AN East Lothian veterinary practice is warning dog walkers to be extra vigilant after treating six pets with painful injuries from discarded fish hooks.
The dogs, which were all treated at Dunedin Vets in Tranent, had been out for a walk with their owners on beaches in East Lothian when they picked up the fish hooks.
All the dogs escaped with minor cuts to their mouths or noses, but the pets were distressed and in pain and had to be sedated while the two-inch hooks were delicately removed by veterinary staff to avoid more serious tears to their skin.
Vet Margot Hunter is appealing to fishermen not to leave hooks behind and also urged dog owners to be cautious when out walking with pets near the coast.
Dogs brought in with fish hooks piercing their skin include eight-year-old Staffie, Kali, who had a hook with a length of line stuck in her gum while out walking at Torness with owner Drew Barbour, from Dunbar.
Molly, a five-year-old Cocker Spaniel, owned by Angela Curran, from Tranent, also had to have a fish hook removed from her lip following a walk at Port Seton, East Lothian.

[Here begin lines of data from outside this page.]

(** * The floating IP resource of the Oxide Terraform provider

    A shallow embedding of [internal/provider/resource_floating_ip.go]: the
    state model [floatingIpResourceModel], the schema, and the four lifecycle
    operations [Create], [Read], [Update] and [Delete], followed by the
    properties of the reconciliation protocol.

    The operations talk to three collaborators that live outside the file:
    the Terraform plugin framework (diagnostics, plan and state containers,
    the timeouts block), the Oxide SDK client, and two helpers of the
    provider package ([is404], [defaultTimeout]).  The framework is modelled
    concretely, as far as the resource observes it; the SDK client and the
    helpers are parameters. *)

From Stdlib Require Import ZArith String List.
From stdpp Require Import base option list strings gmap finite.

Local Open Scope string_scope.
Local Open Scope Z_scope.
Local Open Scope list_scope.

(** ** Go runtime *)

(** [time.Duration] is an [int64] count of nanoseconds. *)
Definition Duration : Type := Z.

(** [context.Context], as far as the resource shapes it: the ambient context
    handed in by the framework, and the children derived from it by
    [context.WithTimeout].  ([defer cancel()] releases the timer when the
    operation returns and has no effect on the result.) *)
Inductive Context : Type :=
| Ambient
| WithTimeout (parent : Context) (timeout : Duration).

(** What the Go runtime and standard library supply: the [error] interface
    with its [Error] method, [time.Time] with its [String] method, and
    [time.ParseDuration]. *)
Class GoRuntime : Type := {
error : Type;
Error : error → string;
Time : Type;
TimeString : Time → string;
ParseDuration : string → Duration + error;
}.

(** ** terraform-plugin-framework/types *)

Module types.

(** [types.String]: a string that may be null or unknown.  The zero value
    of the Go struct is the null string. *)
Inductive String : Type :=
  | StringNull
  | StringUnknown
  | StringValue (s : string).

#[global] Instance String_eq_dec : EqDecision String.
Proof. solve_decision. Defined.

(** [ValueString] returns the empty string for null and unknown. *)
Definition ValueString (v : String) : string :=
  match v with
  | StringValue s => s
  | StringNull | StringUnknown => EmptyString
  end.

Definition IsNull (v : String) : bool :=
  match v with StringNull => true | _ => false end.

Definition IsUnknown (v : String) : bool :=
  match v with StringUnknown => true | _ => false end.

End types.

(** ** terraform-plugin-framework/diag *)

Module diag.

Inductive Severity : Type := SeverityError | SeverityWarning.

#[global] Instance Severity_eq_dec : EqDecision Severity.
Proof. solve_decision. Defined.

Record Diagnostic : Type := {
  severity : Severity;
  Summary : string;
  Detail : string;
}.

#[global] Instance Diagnostic_eq_dec : EqDecision Diagnostic.
Proof. solve_decision. Defined.

Definition NewErrorDiagnostic (summary detail : string) : Diagnostic :=
  {| severity := SeverityError; Summary := summary; Detail := detail |}.

Definition Diagnostics : Type := list Diagnostic.

Definition Contains (diags : Diagnostics) (d : Diagnostic) : bool :=
  bool_decide (d ∈ diags).

(** [Append] adds the diagnostics that are not already in the collection,
    one after the other. *)
Definition Append (diags : Diagnostics) (new : list Diagnostic) : Diagnostics :=
  foldl (λ acc d, if Contains acc d then acc else acc ++ [d]) diags new.

Definition AddError (diags : Diagnostics) (summary detail : string) : Diagnostics :=
  Append diags [NewErrorDiagnostic summary detail].

Definition HasError (diags : Diagnostics) : bool :=
  existsb (λ d, bool_decide (severity d = SeverityError)) diags.

End diag.

(** ** terraform-plugin-framework-timeouts/resource/timeouts *)

Module timeouts.

(** [timeouts.Value] wraps an object whose attributes are the configured
    durations, as strings; a null object has no attributes. *)
Record Value : Type := { Attributes : gmap string types.String }.

(** [timeouts.Opts]: which of the four durations the block accepts. *)
Record Opts : Type := {
  OptCreate : bool;
  OptRead : bool;
  OptUpdate : bool;
  OptDelete : bool;
}.

#[global] Instance Value_eq_dec : EqDecision Value.
Proof. solve_decision. Defined.

(** [fmt]'s [%q] verb, for names that need no escaping. *)
Definition quote (s : string) : string :=
  String (Ascii.ascii_of_nat 34) (s +:+ String (Ascii.ascii_of_nat 34) EmptyString).

Section getTimeout.
Context `{GoRuntime}.

(** Modelled from the spec: the timeout resolver, which the provider takes
    from the timeouts library and whose code is not part of the repository.
    It returns the default when the duration of the operation is missing,
    null or unknown, the parsed duration when the configured string parses,
    and the default together with an error diagnostic when it does not. *)
Definition getTimeout (t : Value) (timeoutName : string) (defaultTimeout : Duration)
  : Duration * diag.Diagnostics :=
  match Attributes t !! timeoutName with
  | None => (defaultTimeout, [])
  | Some value =>
      if types.IsNull value || types.IsUnknown value then (defaultTimeout, [])
      else
        match ParseDuration (types.ValueString value) with
        | inl d => (d, [])
        | inr err =>
            (defaultTimeout,
             [diag.NewErrorDiagnostic "Timeout Cannot Be Parsed"
                ("timeout for " +:+ quote timeoutName +:+ " cannot be parsed, " +:+ Error err)])
        end
  end.

Definition Create (t : Value) := getTimeout t "create".
Definition Read (t : Value) := getTimeout t "read".
Definition Update (t : Value) := getTimeout t "update".
Definition Delete (t : Value) := getTimeout t "delete".
End getTimeout.

End timeouts.

(** ** oxide.go/oxide: the SDK's request and response types *)

Module oxide.

Definition Name : Type := string.
Definition NameOrId : Type := string.

(** Modelled from the spec: the object the remote client returns, a struct
    of the SDK whose declaration is not part of the repository.  It has the
    fields the resource reads and [InstanceId], the identity of the instance
    the address is bound to, empty if unattached.  The timestamps are taken
    to be present, as they are in every answer of the platform. *)
Record FloatingIp `{GoRuntime} : Type := {
  Description : string;
  Id : string;
  InstanceId : string;
  Ip : string;
  IpPoolId : string;
  FloatingIpName : Name;
  ProjectId : string;
  TimeCreated : Time;
  TimeModified : Time;
}.

Record FloatingIpCreate : Type := {
  CreateDescription : string;
  CreateIp : string;
  CreateName : Name;
  CreatePool : NameOrId;
}.

Record FloatingIpCreateParams : Type := {
  Project : NameOrId;
  Body : FloatingIpCreate;
}.

Record FloatingIpViewParams : Type := { ViewFloatingIp : NameOrId }.

Record FloatingIpDeleteParams : Type := { DeleteFloatingIp : NameOrId }.

(** The methods of [oxide.Client] that the resource calls.  The platform
    behind the client is a state of type [World]; each call answers and moves
    it. *)
Module Client.

Class Client `{GoRuntime} : Type := {
  World : Type;
  FloatingIpCreate :
    Context → FloatingIpCreateParams → World → (FloatingIp + error) * World;
  FloatingIpView :
    Context → FloatingIpViewParams → World → (FloatingIp + error) * World;
  FloatingIpDelete :
    Context → FloatingIpDeleteParams → World → option error * World;
}.

End Client.

End oxide.

(** ** The state model *)

Record floatingIpResourceModel : Type := {
  ID : types.String;
  Name : types.String;
  Description : types.String;
  ProjectID : types.String;
  IPPoolID : types.String;
  IP : types.String;
  TimeCreated : types.String;
  TimeModified : types.String;
  Timeouts : timeouts.Value;
}.

#[global] Instance floatingIpResourceModel_eq_dec : EqDecision floatingIpResourceModel.
Proof. solve_decision. Defined.

(** The fields of the struct, and the [tfsdk] tag each one carries. *)
Inductive modelField : Type :=
  | FieldID | FieldName | FieldDescription | FieldProjectID | FieldIPPoolID
  | FieldIP | FieldTimeCreated | FieldTimeModified | FieldTimeouts.

#[global] Instance modelField_eq_dec : EqDecision modelField.
Proof. solve_decision. Defined.

Definition modelFields : list modelField :=
  [FieldID; FieldName; FieldDescription; FieldProjectID; FieldIPPoolID;
   FieldIP; FieldTimeCreated; FieldTimeModified; FieldTimeouts].

Definition tfsdkTag (f : modelField) : string :=
  match f with
  | FieldID => "id"
  | FieldName => "name"
  | FieldDescription => "description"
  | FieldProjectID => "project_id"
  | FieldIPPoolID => "ip_pool_id"
  | FieldIP => "ip"
  | FieldTimeCreated => "time_created"
  | FieldTimeModified => "time_modified"
  | FieldTimeouts => "timeouts"
  end.

(** The zero value of the struct, what [var state floatingIpResourceModel]
    declares. *)
Definition zeroModel : floatingIpResourceModel :=
  {| ID := types.StringNull; Name := types.StringNull;
     Description := types.StringNull; ProjectID := types.StringNull;
     IPPoolID := types.StringNull; IP := types.StringNull;
     TimeCreated := types.StringNull; TimeModified := types.StringNull;
     Timeouts := {| timeouts.Attributes := ∅ |} |}.

(** Assignments to single fields: [m.ID = v] and the like. *)
Definition setID (v : types.String) (m : floatingIpResourceModel) : floatingIpResourceModel :=
  let 'Build_floatingIpResourceModel _ name description projectID ipPoolID ip timeCreated timeModified tmo := m in
  {| ID := v; Name := name; Description := description; ProjectID := projectID;
     IPPoolID := ipPoolID; IP := ip; TimeCreated := timeCreated;
     TimeModified := timeModified; Timeouts := tmo |}.

Definition setName (v : types.String) (m : floatingIpResourceModel) : floatingIpResourceModel :=
  let 'Build_floatingIpResourceModel id _ description projectID ipPoolID ip timeCreated timeModified tmo := m in
  {| ID := id; Name := v; Description := description; ProjectID := projectID;
     IPPoolID := ipPoolID; IP := ip; TimeCreated := timeCreated;
     TimeModified := timeModified; Timeouts := tmo |}.

Definition setDescription (v : types.String) (m : floatingIpResourceModel) : floatingIpResourceModel :=
  let 'Build_floatingIpResourceModel id name _ projectID ipPoolID ip timeCreated timeModified tmo := m in
  {| ID := id; Name := name; Description := v; ProjectID := projectID;
     IPPoolID := ipPoolID; IP := ip; TimeCreated := timeCreated;
     TimeModified := timeModified; Timeouts := tmo |}.

Definition setProjectID (v : types.String) (m : floatingIpResourceModel) : floatingIpResourceModel :=
  let 'Build_floatingIpResourceModel id name description _ ipPoolID ip timeCreated timeModified tmo := m in
  {| ID := id; Name := name; Description := description; ProjectID := v;
     IPPoolID := ipPoolID; IP := ip; TimeCreated := timeCreated;
     TimeModified := timeModified; Timeouts := tmo |}.

Definition setIPPoolID (v : types.String) (m : floatingIpResourceModel) : floatingIpResourceModel :=
  let 'Build_floatingIpResourceModel id name description projectID _ ip timeCreated timeModified tmo := m in
  {| ID := id; Name := name; Description := description; ProjectID := projectID;
     IPPoolID := v; IP := ip; TimeCreated := timeCreated;
     TimeModified := timeModified; Timeouts := tmo |}.
(** * tweepy/auth.py: OAuth 1.0a, OAuth 2.0 PKCE and bearer authentication

    A shallow embedding of [tweepy/auth.py].  Python objects become records,
    methods become computations in a small state-and-exception monad, and
    everything the module imports (requests, requests_oauthlib, secrets,
    hashlib, urllib) is reached through the operations of a type class
    [Env], so that every theorem holds for all behaviours of the network
    and of those libraries. *)

From Stdlib Require Import Strings.Byte NArith.
From stdpp Require Import base option list strings gmap pretty.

Mrs Hunter said: “Since the end of May, we have treated six dogs who have come in with fish hooks stuck in their nose, lips or gums.
“It’s really unpleasant and painful for the dogs and the solid metal hooks have to be carefully clipped off under sedation.
“We can only assume the dogs are attracted by the fishy smell but then they get these sharp hooks stuck in their skin.”
Mr Barbour, who had taken Kali for a walk along the beach at Torness, said: “While she was off the lead, I noticed a long length of line trailing from her mouth.
“I cut the line off with a pocket knife, but the fish hook was lodged in her bottom gum. She was really in shock.
“When we returned to Torness two days later for a walk, there was another collection of line and fish hooks, so this is happening all the time and dog walkers need to be careful.”